Stored data:
=-=-=

(** * Verification of [formatEmailText] / [validateEmail] (src/api/parse-email.js)

    Shallow embedding of the first handler of [src/api/parse-email.js]
    (lines 1-80): the dictated-email normalizer [formatEmailText] and the
    validator [validateEmail].

    Modelling choices.
    - A JS string is modelled as [list ascii]; the model covers inputs made
      of ASCII characters.  On ASCII, [String.prototype.normalize("NFD")]
      is the identity and no character lies in U+0300-U+036F, so
      [removeDiacritics] is the identity on this character set.
    - JS whitespace ([trim], [/\s/]) restricted to ASCII is
      TAB, LF, VT, FF, CR and SPACE.
    - The JS object [MAP_SINGLE] is looked up with [MAP_SINGLE[t]], which
      also finds the properties inherited from [Object.prototype]; the
      model keeps that prototype chain ([Object_prototype]).
    - Each regular expression the code uses is modelled by a function
      computing the language it matches (test) or the result of the global
      replacement (replace with the [g] flag, left-to-right, non-overlapping).
    - Confidence values are the JS number literals of the code, as [Q]. *)

From Stdlib Require Import List Ascii String Arith Lia Bool QArith Btauto.
Import ListNotations.
Open Scope nat_scope.

(** ** JS strings and characters *)

Definition jsstr := list ascii.

(** String literal of the source. *)
Definition js (s : string) : jsstr := list_ascii_of_string s.

Definition str_eqb (a b : jsstr) : bool :=
  if list_eq_dec ascii_dec a b then true else false.

Definition code (c : ascii) : nat := nat_of_ascii c.

Definition in_range (lo hi : nat) (c : ascii) : bool :=
  (lo <=? code c) && (code c <=? hi).

Definition is_lower (c : ascii) : bool := in_range 97 122 c.
Definition is_upper (c : ascii) : bool := in_range 65 90 c.
Definition is_digit (c : ascii) : bool := in_range 48 57 c.

Definition dot : ascii := "."%char.
Definition at_sign : ascii := "@"%char.

(** JS [WhiteSpace] / [LineTerminator] on ASCII: the set of [trim] and [\s]. *)
Definition is_js_space (c : ascii) : bool :=
  match code c with
  | 9 | 10 | 11 | 12 | 13 | 32 => true
  | _ => false
  end.

(** ** Canonicalizer (line 13): [removeDiacritics(input.trim().toLowerCase())] *)

Fixpoint drop_while (p : ascii -> bool) (s : jsstr) : jsstr :=
  match s with
  | [] => []
  | c :: r => if p c then drop_while p r else s
  end.

(** [String.prototype.trim] *)
Definition trim (s : jsstr) : jsstr :=
  rev (drop_while is_js_space (rev (drop_while is_js_space s))).

Definition lower_char (c : ascii) : ascii :=
  if is_upper c then ascii_of_nat (code c + 32) else c.

(** [String.prototype.toLowerCase] *)
Definition toLowerCase (s : jsstr) : jsstr := map lower_char s.

(** [s.normalize("NFD").replace(/[\u0300-\u036f]/g, "")]: on ASCII input NFD
    changes nothing and there is no combining mark to remove. *)
Definition removeDiacritics (s : jsstr) : jsstr := s.

(** The inputs on which the identity above is [removeDiacritics] (and
    [lower_char] is [toLowerCase]): every character is 7-bit ASCII.  A
    Latin-1 letter such as U+00F3 is decomposed by NFD and loses its
    accent in the source. *)
Definition is_ascii_str (s : jsstr) : bool :=
  forallb (fun c => Nat.ltb (nat_of_ascii c) 128) s.

(** ** Tokenizer (line 14): [s.split(/\s+/).filter(Boolean)] *)

(** [split(/\s+/)]: every maximal run of whitespace is one separator. *)
Fixpoint split_ws_aux (cur : jsstr) (prev_ws : bool) (s : jsstr) : list jsstr :=
  match s with
  | [] => [rev cur]
  | c :: r =>
      if is_js_space c then
        if prev_ws then split_ws_aux cur true r
        else rev cur :: split_ws_aux [] true r
      else split_ws_aux (c :: cur) false r
  end.

Definition split_ws (s : jsstr) : list jsstr := split_ws_aux [] false s.

(** [filter(Boolean)]: the empty string is falsy. *)
Definition truthy_str (s : jsstr) : bool :=
  match s with [] => false | _ => true end.

Definition tokenize (s : jsstr) : list jsstr := filter truthy_str (split_ws s).

(** ** Vocabulary tables (lines 16-24) *)

Definition IGNORE : list jsstr :=
  map js ["espacio"; "espacios"; "todo"; "junto"; "todojunto"; "sin"; "y";
          "con"; "la"; "el"; "los"; "las"; "por"; "favor"; "porfavor"]%string.

Definition set_has (set : list jsstr) (t : jsstr) : bool :=
  existsb (str_eqb t) set.

(** A JS value as read out of [MAP_SINGLE]: a string, or an object (a
    function or [Object.prototype]) given by its string conversion. *)
Inductive jsval :=
| JSStr (s : jsstr)
| JSObj (toString : jsstr).

Definition truthy (v : jsval) : bool :=
  match v with JSStr s => truthy_str s | JSObj _ => true end.

(** [out += v]: the string conversion of [v]. *)
Definition to_str (v : jsval) : jsstr :=
  match v with JSStr s => s | JSObj s => s end.

(** Own properties of the object literal [MAP_SINGLE]. *)
Definition MAP_SINGLE : list (jsstr * jsstr) :=
  map (fun kv => (js (fst kv), js (snd kv)))
  [("@", "@"); ("arroba", "@"); ("at", "@");
   ("punto", "."); ("dot", "."); ("puntos", ".");
   ("guion", "-"); ("guionmedio", "-"); ("guion-medio", "-"); ("dash", "-");
   ("hyphen", "-");
   ("guionbajo", "_"); ("underscore", "_");
   ("mas", "+"); ("plus", "+")]%string.

Definition native_fn (name : string) : jsval :=
  JSObj (js ("function " ++ name ++ "() { [native code] }")).

(** Properties every object literal inherits from [Object.prototype]. *)
Definition Object_prototype : list (jsstr * jsval) :=
  map (fun kv => (js (fst kv), snd kv))
  [("constructor", native_fn "Object");
   ("__proto__", JSObj (js "[object Object]"));
   ("__defineGetter__", native_fn "__defineGetter__");
   ("__defineSetter__", native_fn "__defineSetter__");
   ("hasOwnProperty", native_fn "hasOwnProperty");
   ("__lookupGetter__", native_fn "__lookupGetter__");
   ("__lookupSetter__", native_fn "__lookupSetter__");
   ("isPrototypeOf", native_fn "isPrototypeOf");
   ("propertyIsEnumerable", native_fn "propertyIsEnumerable");
   ("toString", native_fn "toString");
   ("valueOf", native_fn "valueOf");
   ("toLocaleString", native_fn "toLocaleString")]%string.

Fixpoint assoc {V} (k : jsstr) (l : list (jsstr * V)) : option V :=
  match l with
  | [] => None
  | (k', v) :: r => if str_eqb k k' then Some v else assoc k r
  end.

(** [MAP_SINGLE[t]]: own property first, then the prototype chain;
    [None] is [undefined]. *)
Definition map_single_get (t : jsstr) : option jsval :=
  match assoc t MAP_SINGLE with
  | Some v => Some (JSStr v)
  | None => assoc t Object_prototype
  end.

(** ** Token rewriter (lines 26-51) *)

Definition is_email_char (c : ascii) : bool :=
  is_lower c || is_digit c ||
  match code c with 46 | 95 | 43 | 45 => true | _ => false end.

(** [t.replace(/[^a-z0-9._+-]/g, "")] *)
Definition strip_invalid (t : jsstr) : jsstr := filter is_email_char t.

Definition is_symbol_token (t : jsstr) : bool :=
  set_has (map js ["."; "_"; "-"; "+"]%string) t.

Definition is_at_sym (v : jsval) : bool :=
  match v with JSStr s => str_eqb s (js "@") | JSObj _ => false end.

(** Rules 3-5 of the loop body (lines 40-50) for token [t]: the text
    appended to [out] and the new value of [seenAt]. *)
Definition single_step (t : jsstr) (seenAt : bool) : jsstr * bool :=
  match map_single_get t with
  | Some sym =>
      if truthy sym then
        if is_at_sym sym then
          (if negb seenAt then (js "@", true) else ([], seenAt))
        else (to_str sym, seenAt)
      else if is_symbol_token t then (t, seenAt) else (strip_invalid t, seenAt)
  | None =>
      if is_symbol_token t then (t, seenAt) else (strip_invalid t, seenAt)
  end.

(** The [while] loop (lines 28-51): [toks] is [rawTokens] from index [i] on. *)
Fixpoint rewrite_tokens (toks : list jsstr) (out : jsstr) (seenAt : bool) : jsstr :=
  match toks with
  | [] => out
  | t :: rest =>
      if set_has IGNORE t then rewrite_tokens rest out seenAt
      else
      match rest with
      | next :: rest' =>
          if str_eqb t (js "guion") && str_eqb next (js "bajo") then
            rewrite_tokens rest' (out ++ js "_") seenAt
          else if str_eqb t (js "guion") &&
                  (str_eqb next (js "medio") || str_eqb next (js "alto")) then
            rewrite_tokens rest' (out ++ js "-") seenAt
          else
            let (e, seenAt') := single_step t seenAt in
            rewrite_tokens rest (out ++ e) seenAt'
      | [] =>
          let (e, seenAt') := single_step t seenAt in
          rewrite_tokens rest (out ++ e) seenAt'
      end
  end.

(** ** Cleanup (lines 53-63) *)

Definition is_dot (c : ascii) : bool := Ascii.eqb c dot.
Definition is_at (c : ascii) : bool := Ascii.eqb c at_sign.

(** [replace(/\.+/g, ".")]: each maximal run of dots becomes one dot;
    [in_run] says the previous character was a dot of the current run. *)
Fixpoint collapse_dots_aux (in_run : bool) (s : jsstr) : jsstr :=
  match s with
  | [] => []
  | c :: r =>
      if is_dot c then
        if in_run then collapse_dots_aux true r else c :: collapse_dots_aux true r
      else c :: collapse_dots_aux false r
  end.

Definition collapse_dots (s : jsstr) : jsstr := collapse_dots_aux false s.

(** [replace(/\.@/g, "@")] *)
Fixpoint replace_dot_at (s : jsstr) : jsstr :=
  match s with
  | c :: ((c' :: r) as r0) =>
      if is_dot c && is_at c' then at_sign :: replace_dot_at r
      else c :: replace_dot_at r0
  | _ => s
  end.

(** [replace(/@\.?/g, "@")] *)
Fixpoint replace_at_dot (s : jsstr) : jsstr :=
  match s with
  | [] => []
  | c :: r =>
      if is_at c then
        match r with
        | c' :: r' => if is_dot c' then at_sign :: replace_at_dot r'
                      else at_sign :: replace_at_dot r
        | [] => [at_sign]
        end
      else c :: replace_at_dot r
  end.

(** [replace(/^\.+|\.+$/g, "")]: drops the leading and the trailing run
    of dots. *)
Definition strip_dots (s : jsstr) : jsstr :=
  rev (drop_while is_dot (rev (drop_while is_dot s))).

(** [s.includes(c)] for a one-character [c] *)
Definition includes (c : ascii) (s : jsstr) : bool := existsb (Ascii.eqb c) s.

(** [s.split(c)] for a one-character separator [c] *)
Fixpoint split_on_aux (sep : ascii) (cur : jsstr) (s : jsstr) : list jsstr :=
  match s with
  | [] => [rev cur]
  | c :: r =>
      if Ascii.eqb c sep then rev cur :: split_on_aux sep [] r
      else split_on_aux sep (c :: cur) r
  end.

(** [s.split(sep, limit)] *)
Definition split_limit (sep : ascii) (limit : nat) (s : jsstr) : list jsstr :=
  firstn limit (split_on_aux sep [] s).

(** [(x || "")] for an array element [x] that may be [undefined] *)
Definition or_empty (x : option jsstr) : jsstr :=
  match x with Some v => v | None => [] end.

(** The cleanup of lines 53-63, from the rewriter output to the candidate. *)
Definition cleanup (out0 : jsstr) : jsstr :=
  let out := replace_at_dot (replace_dot_at (collapse_dots out0)) in
  if includes at_sign out then
    let parts := split_limit at_sign 2 out in
    let cleanLocal := strip_dots (or_empty (nth_error parts 0)) in
    let cleanDomain := strip_dots (or_empty (nth_error parts 1)) in
    let cleanDomain := collapse_dots cleanDomain in
    cleanLocal ++ [at_sign] ++ cleanDomain
  else strip_dots out.

(** ** Validator (lines 69-80) *)

(** [s.indexOf(c)]; [None] is [-1]. *)
Fixpoint indexOf (c : ascii) (s : jsstr) : option nat :=
  match s with
  | [] => None
  | x :: r => if Ascii.eqb x c then Some 0
              else option_map S (indexOf c r)
  end.

(** [s.slice(a)] and [s.slice(0, b)] *)
Definition slice_from (a : nat) (s : jsstr) : jsstr := skipn a s.
Definition slice_to (b : nat) (s : jsstr) : jsstr := firstn b s.

(** [/^[a-z0-9._+-]+$/.test(local)] *)
Definition local_regex_test (l : jsstr) : bool :=
  truthy_str l && forallb is_email_char l.

(** [[a-z0-9.-]] and [[a-z]] under the [i] flag *)
Definition is_domain_char_ci (c : ascii) : bool :=
  is_lower c || is_upper c || is_digit c || is_dot c || Ascii.eqb c "-"%char.
Definition is_alpha_ci (c : ascii) : bool := is_lower c || is_upper c.

(** All ways of cutting [s] in two. *)
Definition cuts (s : jsstr) : list (jsstr * jsstr) :=
  map (fun k => (firstn k s, skipn k s)) (seq 0 (S (List.length s))).

(** [/^[a-z0-9.-]+\.[a-z]{2,}$/i.test(d)]: [d] is [p ++ "." ++ q] with [p]
    a non-empty word over [[a-z0-9.-]] and [q] a word of at least two
    letters (the language of the anchored pattern). *)
Definition domain_regex_test (d : jsstr) : bool :=
  existsb (fun pq =>
    match snd pq with
    | c :: q =>
        truthy_str (fst pq) && forallb is_domain_char_ci (fst pq) &&
        is_dot c && (2 <=? List.length q) && forallb is_alpha_ci q
    | [] => false
    end) (cuts d).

=-=-=

> [Problem]:
Lines holding the word "IGNORE" should be copied from the entries above.

> [Solution below]:
Definition IGNORE : list jsstr :=
      if set_has IGNORE t then rewrite_tokens rest out seenAt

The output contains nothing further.